_What you have to do_
Copy nothing but the lines below running from the line containing "read_file io file_path" through the line containing "rewrite Hr. reflexivity.", both end lines included.

_Records shown_
§
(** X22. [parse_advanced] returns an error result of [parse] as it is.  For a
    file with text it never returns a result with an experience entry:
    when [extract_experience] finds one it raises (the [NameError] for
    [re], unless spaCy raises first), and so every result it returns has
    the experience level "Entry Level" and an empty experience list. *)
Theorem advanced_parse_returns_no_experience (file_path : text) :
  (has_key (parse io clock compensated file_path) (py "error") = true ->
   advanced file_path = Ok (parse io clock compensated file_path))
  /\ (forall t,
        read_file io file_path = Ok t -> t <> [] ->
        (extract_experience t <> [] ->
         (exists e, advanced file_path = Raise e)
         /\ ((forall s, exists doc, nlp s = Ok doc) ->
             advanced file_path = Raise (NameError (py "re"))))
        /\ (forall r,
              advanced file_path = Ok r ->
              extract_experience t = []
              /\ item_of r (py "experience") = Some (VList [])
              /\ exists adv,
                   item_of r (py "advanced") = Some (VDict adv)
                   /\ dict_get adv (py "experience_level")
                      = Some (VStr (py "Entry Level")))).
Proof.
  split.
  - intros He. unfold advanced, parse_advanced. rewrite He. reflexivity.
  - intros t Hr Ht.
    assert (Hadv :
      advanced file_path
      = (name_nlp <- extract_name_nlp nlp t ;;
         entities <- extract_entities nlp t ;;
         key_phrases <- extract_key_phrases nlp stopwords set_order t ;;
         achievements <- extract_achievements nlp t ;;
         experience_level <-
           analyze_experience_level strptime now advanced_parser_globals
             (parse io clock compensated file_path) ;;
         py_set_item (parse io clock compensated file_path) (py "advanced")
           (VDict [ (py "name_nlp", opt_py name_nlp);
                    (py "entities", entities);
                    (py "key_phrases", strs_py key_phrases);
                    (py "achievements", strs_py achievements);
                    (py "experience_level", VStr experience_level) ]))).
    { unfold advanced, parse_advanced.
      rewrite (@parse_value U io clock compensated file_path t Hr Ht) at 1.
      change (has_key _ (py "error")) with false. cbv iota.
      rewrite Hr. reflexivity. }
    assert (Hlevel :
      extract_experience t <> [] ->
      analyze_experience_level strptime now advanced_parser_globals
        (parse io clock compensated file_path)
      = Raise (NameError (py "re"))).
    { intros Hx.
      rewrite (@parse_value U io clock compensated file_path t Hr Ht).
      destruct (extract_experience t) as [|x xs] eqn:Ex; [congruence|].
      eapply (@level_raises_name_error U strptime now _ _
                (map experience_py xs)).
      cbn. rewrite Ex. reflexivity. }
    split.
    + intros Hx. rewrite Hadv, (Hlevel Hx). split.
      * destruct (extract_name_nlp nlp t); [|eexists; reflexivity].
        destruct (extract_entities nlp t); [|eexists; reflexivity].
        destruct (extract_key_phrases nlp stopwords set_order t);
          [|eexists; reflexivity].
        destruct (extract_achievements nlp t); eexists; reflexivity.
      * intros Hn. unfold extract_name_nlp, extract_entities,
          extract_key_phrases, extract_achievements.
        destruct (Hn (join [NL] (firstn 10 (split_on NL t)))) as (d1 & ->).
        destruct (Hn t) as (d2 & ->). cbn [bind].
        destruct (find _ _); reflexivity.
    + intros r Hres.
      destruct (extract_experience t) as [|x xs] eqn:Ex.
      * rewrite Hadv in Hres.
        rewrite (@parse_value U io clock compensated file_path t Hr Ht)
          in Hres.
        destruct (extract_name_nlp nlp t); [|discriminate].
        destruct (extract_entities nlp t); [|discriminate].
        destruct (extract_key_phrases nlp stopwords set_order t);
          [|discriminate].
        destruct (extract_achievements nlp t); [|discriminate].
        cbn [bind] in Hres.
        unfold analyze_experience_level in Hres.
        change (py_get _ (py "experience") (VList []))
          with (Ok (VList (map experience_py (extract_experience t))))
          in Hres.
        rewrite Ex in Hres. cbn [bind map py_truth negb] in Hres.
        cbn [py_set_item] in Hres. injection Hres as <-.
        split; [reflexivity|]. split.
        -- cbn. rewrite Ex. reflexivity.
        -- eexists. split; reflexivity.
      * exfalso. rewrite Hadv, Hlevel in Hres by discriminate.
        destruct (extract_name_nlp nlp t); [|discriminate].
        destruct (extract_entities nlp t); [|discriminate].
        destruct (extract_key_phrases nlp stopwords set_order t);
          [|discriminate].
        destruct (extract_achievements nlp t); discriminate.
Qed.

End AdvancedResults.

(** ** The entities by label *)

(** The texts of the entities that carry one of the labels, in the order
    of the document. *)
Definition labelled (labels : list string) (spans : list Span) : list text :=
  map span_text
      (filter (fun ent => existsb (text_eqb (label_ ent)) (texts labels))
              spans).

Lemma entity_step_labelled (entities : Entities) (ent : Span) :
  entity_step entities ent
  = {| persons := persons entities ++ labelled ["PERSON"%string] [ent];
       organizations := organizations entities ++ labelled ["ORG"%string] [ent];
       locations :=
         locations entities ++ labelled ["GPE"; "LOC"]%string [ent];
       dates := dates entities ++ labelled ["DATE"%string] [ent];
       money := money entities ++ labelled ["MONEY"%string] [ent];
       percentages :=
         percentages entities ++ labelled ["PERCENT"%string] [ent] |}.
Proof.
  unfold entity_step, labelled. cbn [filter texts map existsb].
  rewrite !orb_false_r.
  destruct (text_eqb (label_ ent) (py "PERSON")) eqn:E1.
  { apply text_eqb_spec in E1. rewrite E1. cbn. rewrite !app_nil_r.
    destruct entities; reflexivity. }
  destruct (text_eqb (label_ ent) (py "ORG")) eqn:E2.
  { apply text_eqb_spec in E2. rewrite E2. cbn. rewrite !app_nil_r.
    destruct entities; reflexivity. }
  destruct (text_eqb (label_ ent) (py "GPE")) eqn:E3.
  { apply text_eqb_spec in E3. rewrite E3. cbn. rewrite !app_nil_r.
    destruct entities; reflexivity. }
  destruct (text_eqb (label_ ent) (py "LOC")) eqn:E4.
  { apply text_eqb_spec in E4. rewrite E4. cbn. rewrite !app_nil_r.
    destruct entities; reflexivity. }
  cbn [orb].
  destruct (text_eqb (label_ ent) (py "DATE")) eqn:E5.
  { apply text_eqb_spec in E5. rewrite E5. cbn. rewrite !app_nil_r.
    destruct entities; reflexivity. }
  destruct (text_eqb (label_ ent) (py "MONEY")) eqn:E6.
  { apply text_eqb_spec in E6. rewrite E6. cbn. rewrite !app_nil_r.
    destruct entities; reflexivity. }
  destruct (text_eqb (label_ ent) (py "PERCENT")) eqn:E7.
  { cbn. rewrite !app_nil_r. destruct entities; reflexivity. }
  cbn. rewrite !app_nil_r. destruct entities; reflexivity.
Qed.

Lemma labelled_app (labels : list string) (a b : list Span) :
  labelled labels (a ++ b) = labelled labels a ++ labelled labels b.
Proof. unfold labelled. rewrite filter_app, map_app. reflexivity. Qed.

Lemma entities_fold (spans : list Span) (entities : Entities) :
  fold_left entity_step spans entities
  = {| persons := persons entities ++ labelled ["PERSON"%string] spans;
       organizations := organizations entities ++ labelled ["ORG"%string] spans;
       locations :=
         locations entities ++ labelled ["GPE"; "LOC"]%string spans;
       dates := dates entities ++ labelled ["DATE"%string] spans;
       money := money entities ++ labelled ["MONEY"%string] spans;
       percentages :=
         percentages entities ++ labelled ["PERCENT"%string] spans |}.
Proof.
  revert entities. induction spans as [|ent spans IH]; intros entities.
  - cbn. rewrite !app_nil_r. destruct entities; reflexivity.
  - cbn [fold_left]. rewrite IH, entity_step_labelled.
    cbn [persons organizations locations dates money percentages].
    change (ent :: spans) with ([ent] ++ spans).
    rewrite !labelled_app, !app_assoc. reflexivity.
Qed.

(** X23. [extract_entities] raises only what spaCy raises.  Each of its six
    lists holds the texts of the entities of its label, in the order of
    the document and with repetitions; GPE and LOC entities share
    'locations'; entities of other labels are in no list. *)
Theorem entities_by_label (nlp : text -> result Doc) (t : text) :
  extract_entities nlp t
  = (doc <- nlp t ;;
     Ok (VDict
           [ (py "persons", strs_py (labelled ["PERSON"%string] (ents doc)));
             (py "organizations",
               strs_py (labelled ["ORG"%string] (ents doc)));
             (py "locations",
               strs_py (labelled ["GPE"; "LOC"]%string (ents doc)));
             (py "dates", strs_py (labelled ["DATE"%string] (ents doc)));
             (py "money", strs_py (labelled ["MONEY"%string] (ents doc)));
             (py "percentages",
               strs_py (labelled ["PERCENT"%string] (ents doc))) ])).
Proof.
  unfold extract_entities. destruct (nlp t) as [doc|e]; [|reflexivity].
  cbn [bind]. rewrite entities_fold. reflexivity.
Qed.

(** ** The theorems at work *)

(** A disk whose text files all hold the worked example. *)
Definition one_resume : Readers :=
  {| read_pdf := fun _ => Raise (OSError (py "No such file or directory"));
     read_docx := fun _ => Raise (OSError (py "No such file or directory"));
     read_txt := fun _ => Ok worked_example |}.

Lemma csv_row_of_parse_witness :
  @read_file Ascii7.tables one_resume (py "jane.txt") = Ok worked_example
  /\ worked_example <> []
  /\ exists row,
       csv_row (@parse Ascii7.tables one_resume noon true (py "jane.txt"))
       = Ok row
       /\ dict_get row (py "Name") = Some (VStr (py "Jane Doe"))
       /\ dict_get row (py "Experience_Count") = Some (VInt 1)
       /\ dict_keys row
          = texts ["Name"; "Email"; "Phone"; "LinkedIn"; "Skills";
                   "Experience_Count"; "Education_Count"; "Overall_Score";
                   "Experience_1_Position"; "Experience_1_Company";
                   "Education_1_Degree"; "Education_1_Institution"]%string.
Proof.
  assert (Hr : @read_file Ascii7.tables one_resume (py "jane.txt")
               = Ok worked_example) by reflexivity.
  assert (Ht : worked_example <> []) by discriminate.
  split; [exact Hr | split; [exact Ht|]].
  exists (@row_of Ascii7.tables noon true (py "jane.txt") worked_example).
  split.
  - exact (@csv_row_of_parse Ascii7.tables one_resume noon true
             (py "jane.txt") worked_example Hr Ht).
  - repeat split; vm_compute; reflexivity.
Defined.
§
_Answer to the exercise_
        read_file io file_path = Ok t -> t <> [] ->
        (extract_experience t <> [] ->
         (exists e, advanced file_path = Raise e)
         /\ ((forall s, exists doc, nlp s = Ok doc) ->
             advanced file_path = Raise (NameError (py "re"))))
        /\ (forall r,
              advanced file_path = Ok r ->
              extract_experience t = []
              /\ item_of r (py "experience") = Some (VList [])
              /\ exists adv,
                   item_of r (py "advanced") = Some (VDict adv)
                   /\ dict_get adv (py "experience_level")
                      = Some (VStr (py "Entry Level")))).
Proof.
  split.
  - intros He. unfold advanced, parse_advanced. rewrite He. reflexivity.
  - intros t Hr Ht.
    assert (Hadv :
      advanced file_path
      = (name_nlp <- extract_name_nlp nlp t ;;
         entities <- extract_entities nlp t ;;
         key_phrases <- extract_key_phrases nlp stopwords set_order t ;;
         achievements <- extract_achievements nlp t ;;
         experience_level <-
           analyze_experience_level strptime now advanced_parser_globals
             (parse io clock compensated file_path) ;;
         py_set_item (parse io clock compensated file_path) (py "advanced")
           (VDict [ (py "name_nlp", opt_py name_nlp);
                    (py "entities", entities);
                    (py "key_phrases", strs_py key_phrases);
                    (py "achievements", strs_py achievements);
                    (py "experience_level", VStr experience_level) ]))).
    { unfold advanced, parse_advanced.
      rewrite (@parse_value U io clock compensated file_path t Hr Ht) at 1.
      change (has_key _ (py "error")) with false. cbv iota.
      rewrite Hr. reflexivity. }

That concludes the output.